SpinNet will concentrate on the development of energy-saving information technology using the potential provided by spintronics. The current semiconductor-based systems will reach their limits in the foreseeable future, meaning that innovative technologies need to be developed if components are to be miniaturized further and energy consumption is reduced. In this context, spintronics is a highly promising approach. While conventional electronic systems in IT components employ only the charge of electrons, spintronics also involves the intrinsic angular momentum or spin of electrons for information processing. Using this technology, it should be possible to develop non-volatile storage and logic systems and these would then reduce energy consumption while also radically simplifying systems architecture. The new research network will be officially launched on April 1, 2013; with the inaugural meeting of the partners taking place at the Newspin3 Conference that is to be held on April 2-4, 2013 in Mainz.
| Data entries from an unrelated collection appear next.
(** * Session transport and history reconciliation of the web UI

    A shallow embedding of the client code in
    [code-rs/webui/src/app/App.vue] (the reactive refs and the callbacks
    that mutate them) and of [api/rollout.ts] ([parseHistoryItems]).

    Conventions.
    - A reactive [ref] is a field of the record [State]; a callback is a
      function [State -> State].  [x.value = v] is the record update
      [s <| x := v |>].
    - JSON payloads ([any] in the source) are values of [json]; property
      reads, truthiness, [||], [??] and string conversion are written out.
    - JS numbers that carry line indices are integers ([Z]).
    - [window.setTimeout] appends to the field [timers]; [clearTimeout]
      removes by handle; a callback of a timer is a constructor of
      [TimerAction], run by [fireTimer].
    - [ws.send] appends to the field [outbox], tagged with the channel.
    - A thrown [TypeError] is the result [None] of [parseHistoryItems] and
      the outcome [Threw] of a handler; the [try]/[catch] of the message
      handlers is [caught].
    - [JSON.stringify] is a variable of the section [Host]; the suffix
      drawn from [Math.random] and the clock are arguments. *)

From Stdlib Require Import ZArith String Ascii List Bool Lia DecimalString.
From stdpp Require Import base gmap sets list strings.
From coqutil Require Import Datatypes.RecordSetters.
Import TriangleBracketNotations.

Local Open Scope Z_scope.
Local Open Scope string_scope.
Local Set Warnings "-register-all".

(** ** JSON values and the JavaScript primitives the code uses *)

Inductive json : Type :=
| JUndefined
| JNull
| JBool (b : bool)
| JNum (n : Z)
| JStr (s : string)
| JArr (xs : list json)
| JObj (fields : list (string * json)).

(** [Boolean(v)]. *)
Definition truthy (v : json) : bool :=
  match v with
  | JUndefined | JNull => false
  | JBool b => b
  | JNum n => negb (n =? 0)%Z
  | JStr s => negb (String.eqb s "")
  | JArr _ | JObj _ => true
  end.

Fixpoint assoc (k : string) (fields : list (string * json)) : json :=
  match fields with
  | [] => JUndefined
  | (k', v) :: rest => if String.eqb k k' then v else assoc k rest
  end.

(** [v.k] for the keys the code reads ([id], [msg], [type], ...): a property
    of an object, [undefined] on every other non-nullish value. *)
Definition prop (k : string) (v : json) : json :=
  match v with
  | JObj fields => assoc k fields
  | _ => JUndefined
  end.

(** [a || b] and [a ?? b]. *)
Definition js_or (a b : json) : json := if truthy a then a else b.

Definition nullish (v : json) : bool :=
  match v with JUndefined | JNull => true | _ => false end.

Definition js_coalesce (a b : json) : json := if nullish a then b else a.

(** [v === "lit"]. *)
Definition is_str (v : json) (lit : string) : bool :=
  match v with JStr s => String.eqb s lit | _ => false end.

Definition isArray (v : json) : bool :=
  match v with JArr _ => true | _ => false end.

(** [typeof v === "object"] (true of [null]). *)
Definition typeof_object (v : json) : bool :=
  match v with JNull | JArr _ | JObj _ => true | _ => false end.

Definition string_of_Z (n : Z) : string := NilZero.string_of_int (Z.to_int n).

(** A printer of JSON values (compact, strings between double quotes as
    they are): the instance of the host's [JSON.stringify] at which the
    model is run on concrete inputs. *)
Definition quoted (s : string) : string :=
  String "034" (s ++ String "034" "").
(** * Startup search agent: the tool executor, the delta accumulator and the
    agent loop of [backend/routes/chat.py], with the [companies] table of
    [backend/db/database.py].

    Conventions of the embedding.
    - A Python [str] is a Rocq [string], one [ascii] per character; the
      emoji of the progress notice is spelled by its UTF-8 bytes.
    - [None] is [None]; a truthiness test [if s:] on a string is
      [nonempty s].
    - The generator [run_agent] is a state-passing function: the state
      holds the message list sent to the model, the chunks yielded so far,
      and the counters of model invocations and storage queries. An
      exception ends the run and leaves the state as it was when raised.
    - Library code is either written out from its documented meaning
      (SQL [ILIKE] and [LIMIT], [str.join], list indexing) or taken as a
      field of [Collaborators] ([json.loads], [json.dumps], the model
      provider, the storage). *)

From Stdlib Require Import ZArith Ascii String.
From stdpp Require Import base tactics option list strings.

Local Open Scope string_scope.
Local Open Scope list_scope.
Local Set Warnings "-register-all".

(** ** Python values *)

(** [if s:] on a [str]. *)
Definition nonempty (s : string) : bool :=
  match s with
  | EmptyString => false
  | String _ _ => true
  end.

(** [if x:] on an [Optional[str]]. *)
Definition truthy (o : option string) : bool :=
  match o with
  | Some s => nonempty s
  | None => false
  end.

(** [x or ""] on an [Optional[str]]. *)
Definition or_empty (o : option string) : string :=
  match o with
  | Some s => s
  | None => EmptyString
  end.

(** [sep.join(l)] on a list of [str]. *)
Fixpoint join (sep : string) (l : list string) : string :=
  match l with
  | [] => EmptyString
  | [s] => s
  | s :: rest => s ++ sep ++ join sep rest
  end.

(** The value [json.loads] returns. An object keeps its keys in insertion
    order; a float is a mantissa and a binary exponent and is never
    inspected. *)
Inductive json : Type :=
| JNull
| JBool (b : bool)
| JInt (n : Z)
| JFloat (mantissa exponent : Z)
| JStr (s : string)
| JArr (items : list json)
| JObj (fields : list (string * json)).
(** * badgecheck: the task reducer and the validation task handlers

    A shallow embedding of [badgecheck/reducers/tasks.py],
    [badgecheck/tasks/validation.py] and the task of
    [badgecheck/tasks/extensions.py].  Python dictionaries (tasks, actions,
    graph nodes, validator specs) are finite maps from strings to Python
    values; a call that can raise returns a [result]. *)

From Stdlib Require Import ZArith Ascii String List Bool Lia.
From stdpp Require Import gmap strings pretty list fin_maps.

Set Warnings "-register-all".

Local Open Scope Z_scope.
Local Open Scope string_scope.

(** ** Python values *)

(** The values a badge document and the task parameters hold: JSON values,
    and function objects (one validator returns one).  Numbers are integers;
    a dictionary nested in a value is an association list without repeated
    keys. *)
Inductive pyval : Type :=
| PNone
| PBool (b : bool)
| PInt (n : Z)
| PStr (s : string)
| PList (l : list pyval)
| PDict (d : list (string * pyval))
| PFunc (name : string).

Abbreviation pydict := (gmap string pyval).

Fixpoint assoc {A : Type} (k : string) (d : list (string * A)) : option A :=
  match d with
  | [] => None
  | (k', v) :: rest => if String.eqb k k' then Some v else assoc k rest
  end.

(** Python's [==].  [True == 1] and [False == 0] hold in Python, lists are
    compared element by element, dictionaries key by key. *)
Fixpoint py_eq (a b : pyval) {struct a} : bool :=
  match a, b with
  | PNone, PNone => true
  | PBool x, PBool y => Bool.eqb x y
  | PBool x, PInt y => Z.eqb (Z.b2z x) y
  | PInt x, PBool y => Z.eqb x (Z.b2z y)
  | PInt x, PInt y => Z.eqb x y
  | PStr x, PStr y => String.eqb x y
  | PList xs, PList ys =>
      (fix go (xs ys : list pyval) {struct xs} : bool :=
         match xs, ys with
         | [], [] => true
         | x :: xs', y :: ys' => py_eq x y && go xs' ys'
         | _, _ => false
         end) xs ys
  | PDict d, PDict e =>
      Nat.eqb (length d) (length e) &&
      (fix go (d : list (string * pyval)) {struct d} : bool :=
         match d with
         | [] => true
         | (k, v) :: d' =>
             match assoc k e with
             | Some w => py_eq v w
             | None => false
             end && go d'
         end) d
  | PFunc f, PFunc g => String.eqb f g
  | _, _ => false
  end.

(** Python's truth value of an object, as [if v], [not v] and [bool(v)]
    compute it. *)
Definition py_truthy (v : pyval) : bool :=
  match v with
  | PNone => false
  | PBool b => b
  | PInt n => negb (Z.eqb n 0)
  | PStr s => negb (String.eqb s "")
  | PList l => match l with [] => false | _ => true end
  | PDict d => match d with [] => false | _ => true end
  | PFunc _ => true
  end.

(** [isinstance(v, six.string_types)], [isinstance(v, bool)] and
    [isinstance(v, (list, tuple))]. *)
Definition is_string (v : pyval) : bool :=
  match v with PStr _ => true | _ => false end.

Definition is_bool (v : pyval) : bool :=
  match v with PBool _ => true | _ => false end.

Definition is_list (v : pyval) : bool :=
  match v with PList _ => true | _ => false end.

(** [v in l] for a list or tuple [l]. *)
Definition py_in (v : pyval) (l : list pyval) : bool :=
  existsb (py_eq v) l.

(** ** Exceptions *)

Inductive exn : Type :=
| KeyError
| IndexError
| TypeError
| ValueError
| NotImplementedError
| TaskPrerequisitesError
| ValidationError (message : string)
| JsonLdError.

Inductive result (A : Type) : Type :=
| Ok (a : A)
| Raise (e : exn).

Arguments Ok {A} a.
Arguments Raise {A} e.

#[global] Instance result_ret : MRet result := λ A a, Ok a.

#[global] Instance result_bind : MBind result := λ A B f m,
  match m with
  | Ok a => f a
  | Raise e => Raise e
  end.

(** ** Dictionary reads *)

(** [d.get(k)]: [None] when the key is absent. *)
Definition get (k : string) (d : pydict) : pyval :=
  default PNone (d !! k).

(** [d.get(k, dflt)]. *)
Definition get_or (k : string) (dflt : pyval) (d : pydict) : pyval :=
  default dflt (d !! k).

(** [d[k]] for a string key: [KeyError] when the key is absent. *)
Definition getitem (k : string) (d : pydict) : result pyval :=
  match d !! k with
  | Some v => Ok v
  | None => Raise KeyError
  end.

(** [d[k]] for a key that is any value.  A list or a dictionary is not
    hashable; the keys of [d] are strings, so any other key is absent. *)
Definition getitem_val (k : pyval) (d : pydict) : result pyval :=
  match k with
  | PStr s => getitem s d
  | PList _ | PDict _ => Raise TypeError
  | _ => Raise KeyError
  end.

(** [l[0]]. *)
Definition index0 {A : Type} (l : list A) : result A :=
  match l with
  | x :: _ => Ok x
  | [] => Raise IndexError
  end.

(** [v + k] for an integer [k]. *)
Definition py_add_int (v : pyval) (k : Z) : result pyval :=
  match v with
  | PInt n => Ok (PInt (n + k))
  | PBool b => Ok (PInt (Z.b2z b + k))
  | _ => Raise TypeError
  end.

(** ** Action types and task types *)

Module action_types.
(** Modelled from the spec: [badgecheck/actions/action_types.py] is not
    among the sources; each action type is the string of its own name. *)
Definition ADD_TASK : string := "ADD_TASK".
Definition RESOLVE_TASK : string := "RESOLVE_TASK".
Definition UPDATE_TASK : string := "UPDATE_TASK".
Definition PATCH_NODE : string := "PATCH_NODE".
End action_types.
You can find more information and videos about this initiative and/or spintronics by clicking the news item link or news release link.  There does not seem to be a SpinNet website. NewsSpin3 conference information can be found here along with details about the NewSpin3 summer school which takes place immediately following the conference. Spintronics was last mentioned here in a Jan. 31, 2013 posting about a 3-D microchip developed from a spintronics chip.